Once you reach the line containing "if more : bool then" in the entries below, write out that line and each one after it down to the line containing "conn ← (if pollin", exactly and with nothing added.

(Extracted data entries)
BEGIN

(* ===== verification/NetIO.v ===== *)
(** The per-connection state machine of net/netio.{h,cpp}: request framing,
    response framing and the readiness flags.  What the kernel answers to
    [read] and [write] is an input of the handlers, EPIPE (with which comes a signal
    that ends the process) included; the requests are run by a
    [Handler], which storage/commands implements.  [close], the tables of
    connections and the idle list are in Server.v. *)
From Stdlib Require Import Strings.String.
From S2P Require Import Prelude Bytes Serialize Protocol.

Open Scope list_scope.

(** The bytes of a string literal. *)
Definition str (s : string) : bytes := list_byte_of_string s.

(** The interface to the commands: [run_request(cmd, out)] on the state [T]
    of the store; the only law the connections need is that a request appends
    its response. *)
Class Handler (T : Type) := run : list bytes → bytes → M T bytes.
Class HandlerAppends (T : Type) `{!Handler T} : Prop :=
  run_appends : ∀ cmd out σ,
    match run cmd [] σ with
    | Done (d, σ') => run cmd out σ = Done (out ++ d, σ')
    | AssertFail => run cmd out σ = AssertFail
    | Undefined => run cmd out σ = Undefined
    | OutOfFuel => run cmd out σ = OutOfFuel
    end.

(** [struct Connection], and the bytes that the kernel has taken from it: [written]
    belongs to the socket and is only added to, by [write]. *)
Record Connection := mkConnection {
  socket_fd : Z;
  want_read : bool;
  want_write : bool;
  want_close : bool;
  incoming : bytes;
  outgoing : bytes;
  last_activity_ms : Z;
  written : bytes;
}.

Definition set_incoming (b : bytes) (c : Connection) : Connection :=
  mkConnection (socket_fd c) (want_read c) (want_write c) (want_close c) b (outgoing c) (last_activity_ms c) (written c).
Definition set_outgoing (b : bytes) (c : Connection) : Connection :=
  mkConnection (socket_fd c) (want_read c) (want_write c) (want_close c) (incoming c) b (last_activity_ms c) (written c).
Definition set_want_close (c : Connection) : Connection :=
  mkConnection (socket_fd c) (want_read c) (want_write c) true (incoming c) (outgoing c) (last_activity_ms c) (written c).
Definition set_want (r w : bool) (c : Connection) : Connection :=
  mkConnection (socket_fd c) r w (want_close c) (incoming c) (outgoing c) (last_activity_ms c) (written c).
Definition set_last_activity (t : Z) (c : Connection) : Connection :=
  mkConnection (socket_fd c) (want_read c) (want_write c) (want_close c) (incoming c) (outgoing c) t (written c).
(** The kernel takes the bytes [b]. *)
Definition put_written (b : bytes) (c : Connection) : Connection :=
  mkConnection (socket_fd c) (want_read c) (want_write c) (want_close c) (incoming c) (outgoing c) (last_activity_ms c)
    (written c ++ b).

(** * Response framing *)
Definition response_begin (out : bytes) : bytes * Z :=
  let header := blen out in (append_buffer_u32 out 0, header).
Definition response_size (out : bytes) (header : Z) : Z := u64 (blen out - header - 4).
(** [out.resize(n)] to a smaller size. *)
Definition shrink (out : bytes) (n : Z) : bytes := take (Z.to_nat n) out.
(** [memcpy(&out[pos], src, src.size())] *)
Definition overwrite (out : bytes) (pos : Z) (src : bytes) : bytes :=
  take (Z.to_nat pos) out ++ src ++ drop (Z.to_nat pos + length src) out.

Definition response_end (out : bytes) (header : Z) : bytes :=
  let msg_size := response_size out header in
  let '(out, msg_size) :=
    if msg_size >? k_max_msg then
      let out := shrink out (header + 4) in
      let out := out_err out ERR_TOO_BIG (str "response is too big.") in
      (out, response_size out header)
    else (out, msg_size) in
  let len := u32 msg_size in
  overwrite out header (le_bytes 4 len).

(** * One connection *)

(** The answers of the kernel: [WrOk n] bytes written, or the bytes read (none
    is the end of the stream). [WrPipe] is EPIPE, with which the kernel sends
    SIGPIPE: the programs do not handle it. *)
Inductive write_result := WrOk (n : Z) | WrAgain | WrErr | WrPipe.
Inductive read_result := RdOk (buf : bytes) | RdAgain | RdErr.

Section handlers.
Context {T : Type} `{!Handler T}.

Definition handle_one_request (conn : Connection) : M T (bool * Connection) :=
  if blen (incoming conn) <? 4 then mret (false, conn)
  else
    let frame_len := le_Z (take 4 (incoming conn)) in
    if frame_len >? k_max_msg then mret (false, set_want_close conn)
    else if u32 (4 + frame_len) >? blen (incoming conn) then mret (false, conn)
    else
      let request := take (Z.to_nat frame_len) (drop 4 (incoming conn)) in
      match parse_request request [] with
      | (rv, cmd) =>
          if rv <? 0 then
            let '(out, header) := response_begin (outgoing conn) in
            let out := out_err out ERR_BAD_ARG (str "malformed request") in
            let out := response_end out header in
            mret (true, set_incoming (consume_buffer (incoming conn) (u32 (4 + frame_len)))
                          (set_outgoing out conn))
          else
            let '(out, header) := response_begin (outgoing conn) in
            out ← run cmd out;
            let out := response_end out header in
            mret (true, set_incoming (consume_buffer (incoming conn) (u32 (4 + frame_len)))
                          (set_outgoing out conn))
      end.

Definition handle_write (rv : write_result) (conn : Connection) : M T Connection :=
  assert_ (negb (blen (outgoing conn) =? 0));;
  match rv with
  | WrPipe => killed
  | WrAgain => mret conn
  | WrErr => mret (set_want_close conn)
  | WrOk n =>
      let conn := put_written (take (Z.to_nat n) (outgoing conn)) conn in
      let conn := set_outgoing (consume_buffer (outgoing conn) n) conn in
      mret (if blen (outgoing conn) =? 0 then set_want true false conn else conn)
  end.

(** [while (handle_one_request(conn)) {}] *)
Fixpoint handle_requests (fuel : nat) (conn : Connection) : M T Connection :=
  '(more, conn) ← handle_one_request conn;
  if more : bool then
    match fuel with
    | O => out_of_fuel
    | S fuel => handle_requests fuel conn
    end
  else mret conn.

(** A handled request takes at least its header from the buffer. *)
Definition requests_fuel (conn : Connection) : nat := length (incoming conn).

Definition handle_read (rd : read_result) (wr : write_result) (conn : Connection)
    : M T Connection :=
  match rd with
  | RdAgain => mret conn
  | RdErr => mret (set_want_close conn)
  | RdOk [] => mret (set_want_close conn)
  | RdOk buf =>
      let conn := set_incoming (append_buffer (incoming conn) buf) conn in
      conn ← handle_requests (requests_fuel conn) conn;
      if negb (blen (outgoing conn) =? 0) then
        handle_write wr (set_want false true conn)
      else mret conn
  end.

(** The part of the event loop (server.cpp) that serves one ready socket;
    the result says whether the connection is to be destroyed. *)
Definition serve_ready (pollin pollout pollerr : bool) (now : Z)
    (rd : read_result) (wr wr' : write_result) (conn : Connection) : M T (bool * Connection) :=
  let conn := set_last_activity now conn in
  conn ← (if pollin && want_read conn then handle_read rd wr conn else mret conn);
  conn ← (if pollout && want_write conn then handle_write wr' conn else mret conn);
  mret (pollerr || want_close conn, conn).
End handlers.

(** * Client-side helpers *)

(** A blocking socket: the segments that arrive before the end of the stream
    or an error; [read] returns at most one of them, at most [n] bytes. *)
Definition sys_read (n : Z) : M (list bytes) bytes := λ s,
  match s with
  | [] => Done ([], [])
  | c :: s =>
      Done (take (Z.to_nat n) c,
            if blen c <=? n then s else drop (Z.to_nat n) c :: s)
  end.

(** The return code, and what is in [buf] after it. *)
Fixpoint read_all_loop (fuel : nat) (n : Z) (buf : bytes) : M (list bytes) (Z * bytes) :=
  if n >? 0 then
    match fuel with
    | O => out_of_fuel
    | S fuel =>
        bs ← sys_read n;
        if blen bs <=? 0 then mret (-1, buf)
        else
          assert_ (blen bs <=? n);;
          read_all_loop fuel (u64 (n - blen bs)) (buf ++ bs)
    end
  else mret (0, buf).
Definition read_all (n : Z) : M (list bytes) (Z * bytes) := read_all_loop (Z.to_nat n) n [].

(** What [write] answers at each call: how many bytes it accepts, or minus the
    number of an error; and what it was given so far. *)
Record wsocket := mkWsocket { accepts : list Z; sent : bytes }.
Definition EPIPE : Z := 32.
Definition sys_write (data : bytes) : M wsocket Z := λ s,
  match accepts s with
  | [] => Done (-1, s)
  | n :: ns =>
      if n =? - EPIPE then killed s
      else if n <? 0 then Done (-1, mkWsocket ns (sent s))
      else
        let n := Z.min n (blen data) in
        Done (n, mkWsocket ns (sent s ++ take (Z.to_nat n) data))
  end.
Fixpoint write_all_loop (fuel : nat) (data : bytes) : M wsocket Z :=
  if blen data >? 0 then
    match fuel with
    | O => out_of_fuel
    | S fuel =>
        rv ← sys_write data;
        if rv <=? 0 then mret (-1)
        else
          assert_ (rv <=? blen data);;
          write_all_loop fuel (drop (Z.to_nat rv) data)
    end
  else mret 0.
Definition write_all (data : bytes) : M wsocket Z := write_all_loop (length data) data.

END

_SOLUTION FOR THIS PROBLEM_
  if more : bool then
    match fuel with
    | O => out_of_fuel
    | S fuel => handle_requests fuel conn
    end
  else mret conn.

(** A handled request takes at least its header from the buffer. *)
Definition requests_fuel (conn : Connection) : nat := length (incoming conn).

Definition handle_read (rd : read_result) (wr : write_result) (conn : Connection)
    : M T Connection :=
  match rd with
  | RdAgain => mret conn
  | RdErr => mret (set_want_close conn)
  | RdOk [] => mret (set_want_close conn)
  | RdOk buf =>
      let conn := set_incoming (append_buffer (incoming conn) buf) conn in
      conn ← handle_requests (requests_fuel conn) conn;
      if negb (blen (outgoing conn) =? 0) then
        handle_write wr (set_want false true conn)
      else mret conn
  end.

(** The part of the event loop (server.cpp) that serves one ready socket;
    the result says whether the connection is to be destroyed. *)
Definition serve_ready (pollin pollout pollerr : bool) (now : Z)
    (rd : read_result) (wr wr' : write_result) (conn : Connection) : M T (bool * Connection) :=
  let conn := set_last_activity now conn in
  conn ← (if pollin && want_read conn then handle_read rd wr conn else mret conn);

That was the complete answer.